Heritage Meets Innovation:

"Recycling" Heritage Sites in Wales

Although once known as the world's first industrialized nation, Wales is more celebrated today for its rural, bucolic landscapes. Its history of heavy manufacturing and natural resource extraction lives only in the memories of former workers in the coal, slate, iron, and woolen industries.

Fortunately, many industrial sites—including several branches of the National Museum Wales—have become heritage interpretation sites, employing some of these former workers as guides. For instance, St. Fagans: National History Museum is in part an open-air museum where special demonstrations of crafts and domestic life illustrate both the rural and the industrial history of Wales. The museum interprets Welsh contemporary culture, including that of some of the country's most recent immigrants, around the theme of belonging.

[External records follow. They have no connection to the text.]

(** ** The [age] crate: keys, an encryptor and its writer, a decryptor and its
    reader; errors as they are printed. *)
Class Age (Identity Recipient : Type) := {
  AgeEncryptor : Type; AgeWriter : Type; AgeDecryptor : Type; AgeReader : Type;
  to_public : Identity → Recipient;
  parse_recipient : string → result Recipient string;
  with_recipients : Recipient → result AgeEncryptor string;
  wrap_output : AgeEncryptor → Bytes → result AgeWriter string;
  write_and_finish : AgeWriter → Bytes → result Bytes string;
  decryptor_new : Bytes → result AgeDecryptor string;
  decryptor_decrypt : AgeDecryptor → Identity → result AgeReader string;
  read_to_end : AgeReader → result Bytes string;
}.

(** ** Events *)
Record SecretRequestEvent := mkSecretRequest {
  sq_request_id : string; sq_scope : string; sq_ttl_seconds : Z; sq_reason : string; sq_ephemeral_public_key : string }.
Record SecretResponseEvent := mkSecretResponse {
  sr_request_id : string; sr_granted : bool; sr_encrypted_value : option string; sr_error : option string }.

Section secrets.
Context {I R : Type} `{Age I R} `{Base64}.

(** ** Encryption; the store and the coordinator have the same functions *)
Definition encrypt_to_recipient (recipient : R) (plaintext seed : Bytes) : result Bytes string :=
  let? encryptor := result_map_err (λ e, cat ["encryption setup failed: "; e]) (with_recipients recipient) in
  let? writer := result_map_err (λ _, "failed to create encryption writer") (wrap_output encryptor seed) in
  write_and_finish writer plaintext.
Definition decrypt_with_identity (identity : I) (ciphertext : Bytes) : result Bytes string :=
  let? decryptor := result_map_err (λ e, cat ["decryption setup failed: "; e]) (decryptor_new ciphertext) in
  let? reader := result_map_err (λ e, cat ["decryption failed: "; e]) (decryptor_decrypt decryptor identity) in
  read_to_end reader.
(** ** Events *)
Definition event_kind (event : V) : string := default "" (get_str event "type").
(** [event.get("content").and_then(get(key)).and_then(as_str)]. *)
Definition content_str (event : V) (key : string) : option string := c ← get event "content"; get_str c key.
(** The first event that is a result of the task. *)
Definition find_result_events (events : list V) (task_uuid : string) : option V :=
  head (omap (λ event,
    if str_eqb (event_kind event) EVENT_RESULT then
      content ← get event "content";
      if bool_decide (get_str content "task_uuid" = Some task_uuid) then Some content else None
    else None) events).
Definition find_heartbeat_events (events : list V) (task_uuid : string) : list V :=
  filter (λ event, event_kind event = EVENT_HEARTBEAT ∧ content_str event "task_uuid" = Some task_uuid) events.
Definition find_task_status (events : list V) (task_uuid : string) : option string :=
  match find_result_events events task_uuid with
  | Some result => get_str result "status"
  | None =>
      head (omap (λ event,
        if str_eqb (event_kind event) EVENT_CLAIM && bool_decide (content_str event "task_uuid" = Some task_uuid) then Some "claimed"
        else if str_eqb (event_kind event) "org.mxdx.fabric.task" && bool_decide (content_str event "uuid" = Some task_uuid) then Some "posted"
        else None) events)
  end.
Definition extract_prompt (content : V) : string :=
  let from_payload := default "(no prompt)" (p ← get content "payload"; get_str p "prompt") in
  match get_str content "plan" with
  | Some plan => if str_eqb plan "" then from_payload else plan
  | None => from_payload
  end.

(** ** The payload of a task: what the flags say wins *)
Definition merge_payload (base : V) (extra_json : option string) : result V string :=
  match extra_json with
  | None => Ok base
  | Some s =>
      match from_str s with
      | Err _ => Err "--payload-json is not valid JSON"
      | Ok parsed =>
          match as_object parsed with
          | None => Err "--payload-json must be a JSON object"
          | Some extra =>
              let merged := match as_object base with
                            | Some fields => fields
                            | None => if is_null base then [] else [("_base", base)]
                            end in
              Ok (json_object (merged ++ filter (λ kv, kv.1 ∉ merged.*1) extra))
          end
      end
  end.

(** ** Requests *)
Local Notation R := (Io W string).
(** [send().await.context(..)], and a failure with the body of the response. *)
Definition room_request (r : Request V) (context failed : string) : R Response :=
  resp ← io_map_err (λ _, context) (http r);
  if is_success resp then mret resp else raise (cat [failed; text resp]).

Definition matrix_get_room_state (hs token room_id : string) : R (list V) :=
  resp ← room_request (mkRequest GET (cat [hs; "/_matrix/client/v3/rooms/"; url_encode room_id; "/state"]) token None)
           "failed to GET room state" "Matrix GET room state failed: ";
  match from_str (text resp) with
  | Ok v => match as_array v with Some events => mret events | None => raise "failed to parse room state" end
  | Err _ => raise "failed to parse room state"
  end.
Definition matrix_send_event (hs token room_id event_type txn_id : string) (content : V) : R string :=
  resp ← room_request (mkRequest PUT (cat [hs; "/_matrix/client/v3/rooms/"; url_encode room_id; "/send/"; url_encode event_type; "/"; url_encode txn_id])
             token (Some content)) "failed to send Matrix event" "Matrix PUT failed: ";
  match from_str (text resp) with
  | Ok body => mret (default "" (get_str body "event_id"))
  | Err _ => raise "failed to parse send response"
  end.
Definition messages_url (hs room_id : string) (limit : Z) (from : option string) : string :=
  cat [hs; "/_matrix/client/v3/rooms/"; url_encode room_id; "/messages?dir=b&limit="; show limit;
       match from with Some t => cat ["&from="; url_encode t] | None => "" end].
Definition matrix_get_messages (hs token room_id : string) (limit : Z) (from : option string) : R (list V * option string) :=
  resp ← room_request (mkRequest GET (messages_url hs room_id limit from) token None) "failed to GET messages" "Matrix GET messages failed: ";
  body ← json_body resp;
  mret (default [] (get body "chunk" ≫= as_array), get_str body "end").
Definition matrix_sync (hs token : string) (since : option string) (timeout_ms : Z) : R (V * option string) :=
  resp ← room_request (mkRequest GET (cat [hs; "/_matrix/client/v3/sync?timeout="; show timeout_ms;
             match since with Some t => cat ["&since="; url_encode t] | None => "" end]) token None) "failed to sync" "Matrix sync failed: ";
  body ← json_body resp;
  mret (body, get_str body "next_batch").

(** The pages of a timeline, newest first, until there are 500 events or no
    more; each page that is not the last has an event, so that 500 rounds are
    enough. *)
Definition MAX_EVENTS : nat := Z.to_nat 500.
Fixpoint read_pages (fuel : nat) (hs token room_id : string) (from : option string) (seen : list V) : R (option (list V)) :=
  match fuel with
  | 0 => mret None
  | S fuel =>
      page ← matrix_get_messages hs token room_id 100 from;
      if bool_decide (page.1 = []) then mret (Some seen) else
      let seen := seen ++ page.1 in
      if decide (MAX_EVENTS ≤ length seen) then mret (Some seen) else
      match page.2 with
      | Some t => read_pages fuel hs token room_id (Some t) seen
      | None => mret (Some seen)
      end
  end.
Definition read_timeline (hs token room_id : string) : R (option (list V)) := read_pages MAX_EVENTS hs token room_id None [].

(** ** History *)
Definition event_ts `{JsonI64 V} (event : V) : Z := default 0%Z (get event "origin_server_ts" ≫= as_i64).
(** The first result of each task: [entry().or_insert_with]. *)
Definition results_of (events : list V) : gmap string V :=
  foldl (λ m event,
    if str_eqb (event_kind event) EVENT_RESULT then
      match content_str event "task_uuid" with
      | Some u => match m !! u with Some _ => m | None => <[u := event]> m end
      | None => m
      end
    else m) ∅ events.
Definition in_window (window : option Z * option Z) (ts : Z) : bool :=
  match window.1 with Some start => bool_decide (start ≤ ts)%Z | None => true end
  && match window.2 with Some end_ => bool_decide (ts ≤ end_)%Z | None => true end.
(** [u64] of the seconds between a task and its result. *)
Definition result_duration (result : V) (content : V) (task_ts : Z) : option Z :=
  or_option (get content "duration_seconds" ≫= Json.as_u64)
    (let result_ts := event_ts result in
     if decide (task_ts < result_ts)%Z then Some (Z.quot (result_ts - task_ts) 1000) else None).
Definition history_entry (results : gmap string V) (window : option Z * option Z) (status_filter : string) (event : V) : option HistoryTask :=
  content ← get event "content";
  let uuid := default "" (get_str content "uuid") in
  let ts := event_ts event in
  if str_eqb uuid "" || negb (in_window window ts) then None else
  let capabilities := omap as_str (default [] (get content "required_capabilities" ≫= as_array)) in
  let '(status, duration) :=
    match results !! uuid with
    | Some result =>
        let result_content := default content (get result "content") in
        (default "unknown" (get_str result_content "status"), result_duration result result_content ts)
    | None => ("pending", None)
    end in
  if status_matches_filter status status_filter then Some (mkHistory ts uuid capabilities (extract_prompt content) status duration) else None.
Definition history_of (events : list V) (limit : nat) (window : option Z * option Z) (status_filter : string) : list HistoryTask :=
  take limit (newest_first (omap (history_entry (results_of events) window status_filter)
    (filter (λ event, event_kind event = "org.mxdx.fabric.task") events))).

(** ** Commands *)
Class FabricHost (W' : Type) := {
  fc_uuid : Io W' string string;
  fc_instant : W' → Instant;
  fc_now_ms : W' → Z;
}.
Context `{FabricHost W}.
(** [chrono]; [serde_json] for people and for programs; the derived
    [Deserialize] of an advertisement; how many characters a text has. *)
Variables (format_ms : Z → option string) (parse_date : string → option Z) (pretty_json line_json : V → string).
Variable advertisement_of : V → option CapabilityAdvertisement.
Variable char_count : string → nat.
Local Notation M := (Io (Terminal W) CliEnd).

Definition format_post_output (task_uuid event_id : string) : string := cat ["task_uuid: "; task_uuid; NL; "event_id: "; event_id].
Definition posted_task (task_uuid prompt capabilities : string) (timeout : Z) (p2p_stream : bool) (payload : V) : TaskEvent V :=
  mkTask task_uuid "fabric-cli" (csv_names capabilities) None timeout 60 Escalate Escalate Auto p2p_stream payload (Some prompt).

  • The Blaenavon Industrial Landscape in South East Wales was designated a World Heritage Site in 2000, recognizing that South Wales was the world's major producer of iron and coal in the nineteenth century. The area includes evidence of coal and ore mines, quarries, a railway system, furnaces, and homes of workers.
  • You can pan for gold at the Dolaucothi Gold Mines, a National Trust Wales site that interprets the history of gold mining in Wales. Today, Welsh gold is still used for the wedding rings of the British royal family.